In this world there are the kinds of mothers who sew on their daughter’s brownie badges, and there are the kinds who do not. Needless to say my mother belongs to the latter group who believes it is perfectly acceptable to safety pin a badge onto a sash. And never mind that it’s already been partially chewed up by the dog.

Not long ago I was rummaging through old photographs and came across a picture of my ballet class. In the photograph a line of about ten five year olds are standing in perfect first position with perfect ballet buns and perfect pink tutus. That is, until the image is shattered by a little girl at the end standing with her hip jutted out to showcase her flowing skirt and her hair flying in a million directions except where it is secured by a gaudy yellow headband. Looking at this image it all became clear. Here it was; solid proof of my dysfunctional existence. Years of constant yearning to belong suddenly made sense. Years of feeling like there was something wrong with me explained. It was my mother’s fault. All because she wasn’t the kind of mother who makes sure their daughter is dressed in regulation pink. I immediately brought this picture to her and shouted something along the lines of “Look at what you did to me” She studied the picture and said “What? You look cute, but that little girl on the end, what a mess.”

At this, I couldn’t help but laugh. Maybe I didn’t always fit in, but thanks to my mother, at least I have always been unique.

My mother is not the kind of mother who creates the perfect French braid or volunteers for the PTA. She is the kind of mother who accidently gives her daughter a mushroom cut the day before she has to play a fairy for her 3rd grade play. She is the kind of mother that tells off her daughter’s entire 2nd grade class when volunteering for story time. And in spite of this, and because of all this, she is the kind of mother who teaches her daughters lessons about authenticity and fearlessness.

My mother is the kind of mom who does laughter yoga in the car on the way to school, the kind that defends her daughter’s honour even when pitted against the meanest of math teachers. She is of the sort that believes in black magic and feeds her daughters escargot and caviar in spite of their desire for Kraft dinner. She is the kind of mother who teaches her children about the beauty in all things and all people. She is the kind who celebrates tantrums and any form of self expression. The kind who nurtures dreams and forgives shortcomings. She is the kind of mother that can find a rainbow in any storm. The kind who makes giant mistakes and then proclaims that it’s all in the name of having something to work with in therapy.

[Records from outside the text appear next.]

Lemma string_set_inj l l' : canon (string_set l) = canon (string_set l') <-> l ≡ₚ l'.
Proof.
  assert (forall l, map canon (map VString l) = map VString l) as Hc.
  { intros k. induction k; simpl; congruence. }
  assert (forall l, canon (string_set l) = string_set l) as Hs.
  { intros k. unfold string_set. destruct (sortedSet k); [done|]. cbn [canon]. by rewrite Hc. }
  rewrite !Hs. split.
  - intros H. assert (sort_strings l = sort_strings l') as E.
    { unfold string_set, sortedSet in H.
      destruct (sort_strings l) as [|a r], (sort_strings l') as [|b r']; try done.
      injection H as -> H. f_equal. revert r' H.
      induction r as [|x r IH]; intros [|y r']; simpl; try done. intros [= -> H].
      by rewrite (IH r'). }
    rewrite <- (merge_sort_Permutation String.le l), <- (merge_sort_Permutation String.le l').
    unfold sort_strings in E. by rewrite E.
  - apply string_set_perm.
Qed.

Lemma budgetTerms_inj b b' :
  canon (budgetTerms b) = canon (budgetTerms b') <-> b = b'.
Proof.
  split; [|by intros ->]. intros H.
  pose proof (canon_object_member _ _ "max_actions" H) as H1.
  pose proof (canon_object_member _ _ "per_operation" H) as H2.
  destruct b as [n p], b' as [n' p']. cbn -[canon num map_to_list] in H1, H2.
  injection H1 as H1. apply Itoa_inj in H1 as ->. f_equal. injection H2 as H2.
  destruct p as [m|], p' as [m'|]; try done. f_equal. apply map_eq. intros k.
  apply (canon_object_member _ _ k) in H2. rewrite !member_map_to_list in H2.
  destruct (m !! k), (m' !! k); simpl in H2; try done. f_equal.
  injection H2 as H2. by apply Itoa_inj.
Qed.

(** ** Grants: what the digest seals *)

(** Text the wire form can carry: valid UTF-8 and instants of four-digit years. *)
Record grant_text (g : AuthorityGrant.t) : Prop := {
  gt_strings : Forall utf8
    [g.(AuthorityGrant.GrantID); g.(AuthorityGrant.IntentID);
     g.(AuthorityGrant.IssuerPrincipalID); g.(AuthorityGrant.SubjectPrincipalID);
     g.(AuthorityGrant.ParentGrantID); g.(AuthorityGrant.EffectCeiling)];
  gt_operations : Forall utf8 g.(AuthorityGrant.Operations);
  gt_resources : Forall utf8 g.(AuthorityGrant.ResourceScope);
  gt_budgets : Forall (fun p => utf8 p.1)
    (map_to_list (MaxActionsPerOperation g.(AuthorityGrant.Budgets)));
  gt_from : rfc3339_range g.(AuthorityGrant.ValidFrom);
  gt_until : rfc3339_range g.(AuthorityGrant.ExpiresAt);
}.
(* ===== verification/Wire.v ===== *)
(** * Flat JSON structs: what [encoding/json] does with the kernel's wire types

    The wire structs of the receipts and approvals have string and integer
    fields only.  [marshal] prints them in declaration order; [strictUnmarshal]
    (internal/action/receipt.go) decodes one value with
    [DisallowUnknownFields] and then asks [Decoder.More]. *)

From S2P Require Import Prelude Json Text Encoding Digests.
From Stdlib Require Import Ascii String.
Local Open Scope Z_scope.
#[local] Arguments String.append !_ _ : simpl nomatch.

Inductive kind := KString | KInt.

Inductive slot := SString (s : string) | SInt (z : Z).

#[export] Instance kind_eq_dec : EqDecision kind.
Proof. solve_decision. Defined.

#[export] Instance slot_eq_dec : EqDecision slot.
Proof. solve_decision. Defined.

Definition kind_of (x : slot) : kind := match x with SString _ => KString | SInt _ => KInt end.
Definition zero_slot (k : kind) : slot := match k with KString => SString "" | KInt => SInt 0 end.
Definition slot_value (x : slot) : value := match x with SString s => VString s | SInt z => num z end.

(** The json tags and types of a struct, in declaration order. *)
Definition schema := list (string * kind).

(** [json.Marshal] of a struct. *)
Definition marshal_struct (sch : schema) (fs : list slot) : value :=
  VObject (zip_with (fun f x => (f.1, slot_value x)) sch fs).

Definition marshal (sch : schema) (fs : list slot) : string := print (marshal_struct sch fs).

(** ** Decoding *)

(** [strconv.ParseInt(lit, 10, 64)] on a JSON number literal. *)
Definition parse_int64 (lit : string) : option Z :=
  let n := match lit with
           | String c s => if code c =? 45 then Z.opp <$> undecimal 0 s else undecimal 0 lit
           | EmptyString => None
           end in
  match n with
  | Some z => if bool_decide (int64_range z) then Some z else None
  | None => None
  end.

(** Keys match a tag exactly or up to case folding; the only runes beyond
    ASCII that fold onto an ASCII letter are U+017F and U+212A. *)
Definition fold_rune (r : string) : string :=
  if bool_decide (r = encode_rune 383) then "S"
  else if bool_decide (r = encode_rune 8490) then "K"
  else match r with
       | String c EmptyString =>
           if in_range 97 122 (code c) then String (byte (code c - 32)) EmptyString else r
       | _ => r
       end.

Definition fold_name (s : string) : string := join_runes (map fold_rune (runes s)).

Definition find_field (sch : schema) (key : string) : option (nat * (string * kind)) :=
  match list_find (fun f => f.1 = key) sch with
  | Some x => Some x
  | None => list_find (fun f => fold_name f.1 = fold_name key) sch
  end.

(** One member value into a field: [null] leaves the field alone. *)
Definition decode_slot (k : kind) (v : value) (old : slot) : option slot :=
  match k, v with
  | _, VNull => Some old
  | KString, VString s => Some (SString s)
  | KInt, VNumber lit => SInt <$> parse_int64 lit
  | _, _ => None
  end.

(** The members in order, into the fields; [strict] refuses unknown keys. *)
Fixpoint decode_members (strict : bool) (sch : schema) (ms : list (string * value))
    (fs : list slot) : option (list slot) :=
  match ms with
  | [] => Some fs
  | (key, v) :: ms' =>
      match find_field sch key with
      | None => if strict then None else decode_members strict sch ms' fs
      | Some (i, f) =>
          match decode_slot f.2 v (default (zero_slot f.2) (fs !! i)) with
          | None => None
          | Some x => decode_members strict sch ms' (<[i := x]> fs)
          end
      end
  end.

Definition zero_struct (sch : schema) : list slot := map (fun f => zero_slot f.2) sch.

(** A struct accepts an object, and [null], which changes nothing. *)
Definition decode_struct (strict : bool) (sch : schema) (v : value) : option (list slot) :=
  match v with
  | VNull => Some (zero_struct sch)
  | VObject ms => decode_members strict sch ms (zero_struct sch)
  | _ => None
  end.

(** [Decoder.More] after a top-level value: another element follows unless
    the next byte closes an array or an object. *)
Definition more (rest : string) : bool :=
  match skip_space rest with
  | EmptyString => false
  | String c _ => negb ((code c =? 93) || (code c =? 125))
  end.

(** [Decoder.Decode]: the first value and the unread input. *)
Definition decode_prefix (raw : string) : option (value * string) :=
  let s := skip_space raw in parse_value (json_fuel s) 0 s.

Definition strictUnmarshal (sch : schema) (raw : string) : option (list slot) :=
  match decode_prefix raw with
  | None => None
  | Some (v, rest) =>
      match decode_struct true sch v with
      | None => None
      | Some fs => if more rest then None else Some fs
      end
  end.

(** ** Lemmas *)

(** Fields the wire form represents exactly. *)
Definition slot_ok (x : slot) : Prop :=
  match x with SString s => utf8 s | SInt z => int64_range z end.

Definition typed (sch : schema) (fs : list slot) : Prop :=
  Forall2 (fun f x => kind_of x = f.2 /\ slot_ok x) sch fs.

Definition schema_ok (sch : schema) : Prop :=
  NoDup sch.*1 /\ Forall (fun f => ascii_only f.1 = true) sch.

Lemma parse_int64_Itoa z : int64_range z -> parse_int64 (Itoa z) = Some z.
Proof.
  intros Hz. destruct (Itoa_spec z) as (s & Hs & ->). unfold parse_int64.
  destruct (decimal_of_first _ _ Hs) as (c & r & E & _ & Hc).
  pose proof (dec_value _ _ Hs 0) as V. rewrite Z.mul_0_l, Z.add_0_l in V.
  destruct (z <? 0) eqn:Ez; bools.
  - rewrite code_byte by lia. rewrite V. cbn -[bool_decide Z.abs].
    replace (- Z.abs z) with z by lia. by rewrite bool_decide_eq_true_2.
  - rewrite E in V |- *. rewrite (proj2 (Z.eqb_neq _ _) Hc), V.
    replace (Z.abs z) with z by lia. by rewrite bool_decide_eq_true_2.
Qed.

Lemma decode_slot_value x old :
  slot_ok x -> decode_slot (kind_of x) (slot_value x) old = Some x.
Proof.
  destruct x as [s|z]; simpl; [done|]. intros H. by rewrite parse_int64_Itoa.
Qed.

Lemma marshal_struct_wf sch fs : schema_ok sch -> typed sch fs -> wf 0 (marshal_struct sch fs).
Proof.
  intros [_ Hs] Ht. constructor; [done|].
  induction Ht as [|f x sch fs [_ Hx] _ IH]; [constructor|].
  apply Forall_cons in Hs as [Hf Hs]. constructor; [|by apply IH]. simpl. split.
  - by apply ascii_only_utf8.
  - destruct x; [by constructor|apply num_wf].
Qed.

Lemma find_field_at sch i f :
  NoDup sch.*1 -> sch !! i = Some f -> find_field sch f.1 = Some (i, f).
Proof.
  intros Hnd Hi. unfold find_field.
  assert (list_find (fun g => g.1 = f.1) sch = Some (i, f)) as ->; [|done].
  apply list_find_Some. split_and!; [done|done|]. intros j g Hj Hlt Hg.
  assert (j = i); [|lia]. eapply NoDup_lookup; [exact Hnd| |].
  - rewrite list_lookup_fmap, Hj. done.
  - rewrite list_lookup_fmap, Hi. simpl. by rewrite Hg.
Qed.

(** Decoding the members of a struct fills the fields from left to right. *)
Lemma decode_members_tail strict sch pre fs done_fs rest :
  NoDup (pre ++ sch).*1 -> typed sch fs -> List.length done_fs = List.length pre ->
  List.length rest = List.length sch ->
  decode_members strict (pre ++ sch) (zip_with (fun f x => (f.1, slot_value x)) sch fs)
    (done_fs ++ rest) = Some (done_fs ++ fs).
Proof.
  intros Hnd Ht. revert pre done_fs rest Hnd.
  induction Ht as [|f x sch fs [Hk Hx] Ht IH]; intros pre done_fs rest Hnd Hl Hr.
  - destruct rest; [done|simpl in Hr; lia].
  - destruct rest as [|y rest]; [simpl in Hr; lia|]. simpl.
    rewrite (find_field_at _ (List.length pre) f Hnd) by by rewrite list_lookup_middle.
    rewrite <- Hk, decode_slot_value by done.
    rewrite <- Hl, insert_app_r_alt, Nat.sub_diag by lia. simpl.
    specialize (IH (pre ++ [f]) (done_fs ++ [x]) rest).
    rewrite <- !app_assoc in IH. apply IH.
    + done.
    + rewrite !length_app. simpl. lia.
    + simpl in Hr. lia.
Qed.

Lemma decode_struct_marshal strict sch fs :
  schema_ok sch -> typed sch fs ->
  decode_struct strict sch (marshal_struct sch fs) = Some fs.
Proof.
  intros [Hnd _] Ht. unfold decode_struct, marshal_struct.
  pose proof (decode_members_tail strict sch [] fs [] (zero_struct sch)) as H. simpl in H.
  apply H; [done|done|done|]. unfold zero_struct. by rewrite length_map.
Qed.

Lemma decode_prefix_print v rest :
  wf 0 v -> ends_value rest -> decode_prefix (print v +:+ rest) = Some (v, rest).
Proof.
  intros Hv Hr. unfold decode_prefix. rewrite (print_skip 0 v rest Hv).
  apply print_reparses; [done|done|]. unfold json_fuel. lia.
Qed.

(** A marshalled struct parses back to its fields, whatever closing bracket
    follows. *)
Lemma strictUnmarshal_marshal sch fs rest :
  schema_ok sch -> typed sch fs -> ends_value rest -> more rest = false ->
  strictUnmarshal sch (marshal sch fs +:+ rest) = Some fs.
Proof.
  intros Hs Ht Hr Hm. unfold strictUnmarshal, marshal.
  rewrite decode_prefix_print by (done || by apply marshal_struct_wf).
  by rewrite decode_struct_marshal, Hm.
Qed.

Lemma marshal_inj sch fs fs' :
  schema_ok sch -> typed sch fs -> typed sch fs' -> marshal sch fs = marshal sch fs' -> fs = fs'.
Proof.
  intros Hs Ht Ht' H.
  pose proof (strictUnmarshal_marshal sch fs EmptyString Hs Ht I eq_refl) as E.
  pose proof (strictUnmarshal_marshal sch fs' EmptyString Hs Ht' I eq_refl) as E'.
  rewrite H, E' in E. by simplify_eq.
Qed.

(** *** Members in any order *)

Lemma struct_member sch fs p :
  typed sch fs -> p ∈ zip_with (fun f x => (f.1, slot_value x)) sch fs ->
  exists i f x, sch !! i = Some f /\ fs !! i = Some x /\ p = (f.1, slot_value x)
    /\ kind_of x = f.2 /\ slot_ok x.
Proof.
  intros Ht Hp. apply list_elem_of_lookup in Hp as [i Hi].
  apply lookup_zip_with_Some in Hi as (f & x & -> & Hf & Hx).
  destruct (Forall2_lookup_lr _ _ _ _ _ _ Ht Hf Hx) as [? ?]. eauto 10.
Qed.

Lemma decode_members_fill strict sch fs ms acc :
  NoDup sch.*1 -> typed sch fs -> List.length acc = List.length fs ->
  (forall p, p ∈ ms -> p ∈ zip_with (fun f x => (f.1, slot_value x)) sch fs) ->
  exists acc', decode_members strict sch ms acc = Some acc'
    /\ List.length acc' = List.length fs
    /\ forall i f x, sch !! i = Some f -> fs !! i = Some x ->
         (f.1, slot_value x) ∈ ms \/ acc !! i = Some x -> acc' !! i = Some x.
Proof.
  intros Hnd Ht. revert acc. induction ms as [|p ms IH]; intros acc Hl Hms.
  - exists acc. split_and!; [done|done|]. intros i f x _ _ [H|H]; [by apply not_elem_of_nil in H|done].
  - destruct (struct_member sch fs p Ht (Hms p ltac:(by left))) as (i & f & x & Hf & Hx & -> & Hk & Hok).
    simpl. rewrite (find_field_at _ i f Hnd Hf), <- Hk, decode_slot_value by done.
    destruct (IH (<[i := x]> acc)) as (acc' & E & Hl' & Hfill).
    + by rewrite length_insert.
    + intros q Hq. apply Hms. by right.
    + exists acc'. split_and!; [done|done|]. intros j g y Hg Hy Hin. apply (Hfill j g y Hg Hy).
      assert (j = i -> <[i := x]> acc !! j = Some y) as Hsame.
      { intros ->. rewrite Hx in Hy. simplify_eq. apply list_lookup_insert_eq.
        rewrite Hl. by eapply lookup_lt_Some. }
      destruct (decide (j = i)) as [e|Hne]; [right; by apply Hsame|].
      rewrite list_lookup_insert_ne by done. destruct Hin as [Hin|]; [|by right].
      apply elem_of_cons in Hin as [Hin|]; [|by left]. injection Hin as Hin _.
      destruct Hne. eapply NoDup_lookup; [exact Hnd| |].
      * rewrite list_lookup_fmap, Hg. done.
      * rewrite list_lookup_fmap, fmap_Some. exists f. by rewrite Hin.
Qed.

Lemma decode_members_perm strict sch fs ms :
  NoDup sch.*1 -> typed sch fs ->
  ms ≡ₚ zip_with (fun f x => (f.1, slot_value x)) sch fs ->
  decode_members strict sch ms (zero_struct sch) = Some fs.
Proof.
  intros Hnd Ht Hp. pose proof (Forall2_length _ _ _ Ht) as Hlen.
  destruct (decode_members_fill strict sch fs ms (zero_struct sch)) as (acc' & E & Hl & Hfill);
    [done|done|unfold zero_struct; by rewrite length_map|intros p; by rewrite Hp|].
  rewrite E. f_equal. apply list_eq_same_length with (List.length fs); [done|done|].
  intros i a b Hi Ha Hb. destruct (lookup_lt_is_Some_2 sch i) as [f Hf]; [lia|].
  rewrite (Hfill i f b Hf Hb) in Ha; [by simplify_eq|]. left. rewrite Hp.
  apply list_elem_of_lookup. exists i.
  apply lookup_zip_with_Some. by exists f, b.
Qed.

Lemma canon_marshal sch fs :
  schema_ok sch -> typed sch fs ->
  exists ms, canon (marshal_struct sch fs) = VObject ms
    /\ ms ≡ₚ zip_with (fun f x => (f.1, slot_value x)) sch fs.
Proof.
  intros [Hnd _] Ht. unfold marshal_struct. cbn [canon].
  set (ms := zip_with (fun f x => (f.1, slot_value x)) sch fs).
  assert (map (fun p => (p.1, canon p.2)) ms = ms) as ->.
  { subst ms. clear Hnd. induction Ht as [|f x sch fs _ _ IH]; [done|]. simpl. rewrite IH.
    by destruct x. }
  assert (ms.*1 = sch.*1) as Hk.
  { subst ms. clear Hnd. induction Ht as [|f x sch fs _ _ IH]; [done|].
    cbn [zip_with]. rewrite !fmap_cons, IH. done. }
  eexists. split; [reflexivity|]. fold (build ms []).
  rewrite build_perm; [by rewrite app_nil_r|]. rewrite Hk. simpl. by rewrite app_nil_r.
Qed.

(** The canonicalised form (keys sorted) parses back as well. *)
Lemma strictUnmarshal_canonical sch fs rest :
  schema_ok sch -> typed sch fs -> ends_value rest -> more rest = false ->
  strictUnmarshal sch (CanonicalParams (marshal sch fs) +:+ rest) = Some fs.
Proof.
  intros Hs Ht Hr Hm. pose proof (marshal_struct_wf sch fs Hs Ht) as Hwf.
  destruct (CanonicalParams_parse (marshal sch fs) (marshal_struct sch fs)) as [-> _];
    [by apply parse_print|].
  destruct (canon_marshal sch fs Hs Ht) as (ms & Hms & Hp). unfold strictUnmarshal.
  rewrite decode_prefix_print by (done || by apply canon_wf).
  rewrite Hms. simpl. rewrite (decode_members_perm true sch fs ms) by (done || apply Hs).
  by rewrite Hm.
Qed.
(** [appendReceiptTx] on the rows of the partition, newest first, and the key
    registry.  A store without a sealer writes no receipt. *)
Definition appendReceiptTx (sealer : option (Receipt -> Receipt)) (keys : gmap string SigningKey)
    (ledger : list Receipt) (r : Receipt) : result (list Receipt) :=
  match sealer with
  | None => Ok ledger
  | Some seal =>
      let placed := match ledger with
                    | [] => place 0 GenesisPreviousHash r
                    | head :: _ => place (wrap64 (head.(ChainSeq) + 1)) head.(ReceiptHash) r
                    end in
      let pre := set_seal (ComputeReceiptHash placed) placed.(SigningKeyID) placed.(Signature) placed in
      let sealed := seal pre in
      if bool_decide (set_seal pre.(ReceiptHash) pre.(SigningKeyID) pre.(Signature) sealed <> pre)
      then Err (refused "receipt_mutated_at_birth")
      else if bool_decide (ComputeReceiptHash sealed <> sealed.(ReceiptHash))
      then Err (refused "receipt_hash_invalid_at_birth")
      else if bool_decide (sealed.(SigningKeyID) = "")
      then Err (refused "receipt_unsigned")
      else match keys !! sealed.(SigningKeyID) with
      | None => Err (refused "signing_key_unregistered")
      | Some key =>
          if bool_decide (key.(RetiredAt) <> "") then Err (refused "signing_key_retired")
          else match hex_decode key.(PublicKeyHex) with
          | None => Err (refused "key_registry_unavailable")
          | Some pub =>
              if bool_decide (String.length pub <> PublicKeySize)
              then Err (refused "key_registry_unavailable")
              else if bool_decide (sealed.(Signature) = "")
              then Err (refused "signature_invalid_at_birth")
              else match VerifyReceiptSignature Verify pub sealed with
              | Some _ => Err (refused "signature_invalid_at_birth")
              | None => Ok (sealed :: ledger)
              end
          end
      end
  end.
Lemma preview_terms_iff p p' :
  canon (VObject (preview_terms p)) = canon (VObject (preview_terms p')) <-> same_preview p p'.
Proof.
  split.
  - intros H.
    assert (forall k, canon <$> member k (preview_terms p) = canon <$> member k (preview_terms p'))
      as HM by (intros k; by apply canon_object_member).
    unfold preview_terms in HM. clear H.
    split; [specialize (HM "action_id")|specialize (HM "schema_version")|specialize (HM "purpose")
      |specialize (HM "principal")|specialize (HM "grant")|specialize (HM "depth")
      |specialize (HM "operation")|specialize (HM "resources")|specialize (HM "egress")
      |specialize (HM "args_digest")|specialize (HM "cost")|specialize (HM "effect_class")
      |specialize (HM "reversibility")|specialize (HM "cage")|specialize (HM "policy_version")
      |specialize (HM "policy_digest")|specialize (HM "required_rule")];
      find_member HM; apply (inj Some) in HM;
      first [by apply string_set_inj|by injection HM|by apply Itoa_inj; injection HM].
  - intros [E1 E2 E3 E4 E5 E6 E7 E8 E9 E10 E11 E12 E13 E14 E15 E16 E17]. unfold preview_terms.
    by rewrite E1, E2, E3, E4, E5, E6, E7, (string_set_perm _ _ E8), E9, E10, E11, E12, E13, E14,
      E15, E16, E17.
Qed.

End PreviewSeal.

(** The version shown is a checkable identity: if one approval
    passes the cross checks with two previews, the two show the same diff up to
    the order of the resources, or else their canonical bytes are an explicit
    SHA-256 collision. *)
Theorem approval_pins_the_preview_shown (a : Approval.t) (p p' : ActionPreview.t) :
  preview_text p -> preview_text p' ->
  ValidatePreviewBinding a p = None -> ValidatePreviewBinding a p' = None ->
  same_preview p p'
  \/ sha256_collision (contractTerms (preview_terms p)) (contractTerms (preview_terms p')).
Proof.
  intros Hp Hp' Hb Hb'. apply preview_binding_None in Hb as [Hb _], Hb' as [Hb' _].
  rewrite <- Hb' in Hb. unfold ActionPreview_Digest in Hb.
  rewrite terms_digest_eq, preview_terms_iff in Hb by (by apply preview_terms_wf). done.
Qed.

(** ** Theorems: the wire form of an approval *)

Section ApprovalText.
Import Approval.

Record approval_text (a : Approval.t) : Prop := {
  at_strings : Forall utf8
    [a.(ApprovalID); a.(ActionID); a.(ActionDigest); a.(PreviewDigest); a.(RequestedFrom);
     a.(Reason); a.(RiskSummary); a.(PolicyDigest); a.(Status); a.(DecisionPrincipalID);
     a.(Decision); a.(Comment); a.(DecisionReceiptID)];
  at_ints : Forall int64_range [a.(SchemaVersion); a.(PolicyVersion)];
}.

Lemma approval_schema_ok : schema_ok approvalWire.
Proof.
  split; [exact (bool_decide_eq_true_1 (NoDup approvalWire.*1) eq_refl)|].
  repeat (apply Forall_cons; split; [reflexivity|]). constructor.
Qed.

Lemma approval_typed a : approval_text a -> typed approvalWire (approval_wire a).
Proof.
  intros [Hs Hi]. repeat (apply Forall_cons in Hs as [? Hs]).
  repeat (apply Forall_cons in Hi as [? Hi]).
  unfold typed. repeat (constructor; [split; [reflexivity|]|]); simpl; try done;
    apply timeTerm_utf8.
Qed.

End ApprovalText.

(** What [time.Parse] must do with the instants of an approval. *)
Definition approval_times_parse (time_Parse : string -> option time) (a : Approval.t) : Prop :=
  Forall (fun t => time_Parse (rfc3339 t) = Some t)
    [a.(Approval.RequestedAt); a.(Approval.ExpiresAt); a.(Approval.DecisionAt)].

Lemma parse_time_term_back time_Parse t :
  time_Parse (rfc3339 t) = Some t -> parse_time_term time_Parse (timeTerm t) = Some t.
Proof.
  intros Ht. unfold parse_time_term, timeTerm, time_is_zero.
  destruct (decide (t = 0)) as [->|Hne]; [done|].
  rewrite (bool_decide_eq_false_2 (t = 0)) by done.
  by rewrite bool_decide_eq_false_2 by apply rfc3339_not_empty.
Qed.

(** An approval survives its wire form: the canonical bytes parse
    back to the same approval, every field included; equal bytes are equal
    approvals.  (And, as for receipts, bytes that start with a closing bracket
    may follow.) *)
Theorem approval_round_trip (time_Parse : string -> option time) (a : Approval.t)
    (garbage : string) :
  approval_text a -> approval_times_parse time_Parse a ->
  ParseCanonicalApproval time_Parse (CanonicalApproval a) = Ok a
  /\ ParseCanonicalApproval time_Parse (CanonicalApproval a +:+ String "}" garbage) = Ok a
  /\ (forall a', approval_text a' -> approval_times_parse time_Parse a' ->
        CanonicalApproval a = CanonicalApproval a' -> a = a').
Proof.
  assert (forall x rest, approval_text x -> approval_times_parse time_Parse x ->
    ends_value rest -> more rest = false ->
    ParseCanonicalApproval time_Parse (CanonicalApproval x +:+ rest) = Ok x) as Hall.
  { intros x rest Hx Ht Hr Hm. unfold ParseCanonicalApproval, CanonicalApproval.
    rewrite strictUnmarshal_marshal by (done || apply approval_schema_ok || by apply approval_typed).
    repeat (apply Forall_cons in Ht as [? Ht]).
    unfold approval_of_wire, approval_wire, approval_time.
    rewrite !parse_time_term_back by done. by destruct x. }
  assert (forall x, approval_text x -> approval_times_parse time_Parse x ->
    ParseCanonicalApproval time_Parse (CanonicalApproval x) = Ok x) as Hrt.
  { intros x Hx Ht. rewrite <- (str_app_nil (CanonicalApproval x)). by apply Hall. }
  intros Ha Ht. split_and!; [by apply Hrt|by apply Hall|].
  intros a' Ha' Ht' E. pose proof (Hrt a Ha Ht) as P. rewrite E, (Hrt a' Ha' Ht') in P.
  by injection P.
Qed.

(** ** Theorems: the decision digest *)

(** Characters that both [%q] and [encoding/json] leave as they are. *)
Definition plain_char (c : ascii) : bool :=
  in_range 32 126 (code c)
  && negb (contains [34; 92; 60; 62; 38] (code c)).

Fixpoint plain (s : string) : bool :=
  match s with String c s' => plain_char c && plain s' | EmptyString => true end.

Lemma plain_app a b : plain (a +:+ b) = plain a && plain b.
Proof. induction a as [|c a IH]; simpl; [done|]. by rewrite IH, andb_assoc. Qed.

Lemma plain_ascii s : plain s = true -> ascii_only s = true.
Proof.
  induction s as [|c s IH]; simpl; [done|]. intros [Hc Hs]%andb_true_iff.
  unfold plain_char in Hc. apply andb_true_iff in Hc as [Hc _]. apply in_range_iff in Hc.
  rewrite IH by done. rewrite (proj2 (Z.ltb_lt _ _)) by lia. done.
Qed.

My mother is passionate, adventurous, and stubborn as hell. She is strong willed and independent and smarter than any textbook. She is also beautiful and gentle, and the most compassionate woman I know. She is the kind of woman who not only sees the light in every spirit, but has the patience to help it shine through.

When I was around nine years old I wrote a letter in my diary to remind my future self of how to be a good mother in case I were to forget. I think the letter was in retaliation towards my own mother because “Always feed your children macaroni and cheese when they want it” was underlined twice. With apologies to my possible offspring, time has caused me to side with my mother on this issue. And on other things to. I am no longer envious of the girls with mothers who sew on brownie badges, I am thankful instead for the mother who has taught me more about life and living than any merit badge ever could.

They say that every daughter eventually becomes her mother. My future children can only hope to be so blessed.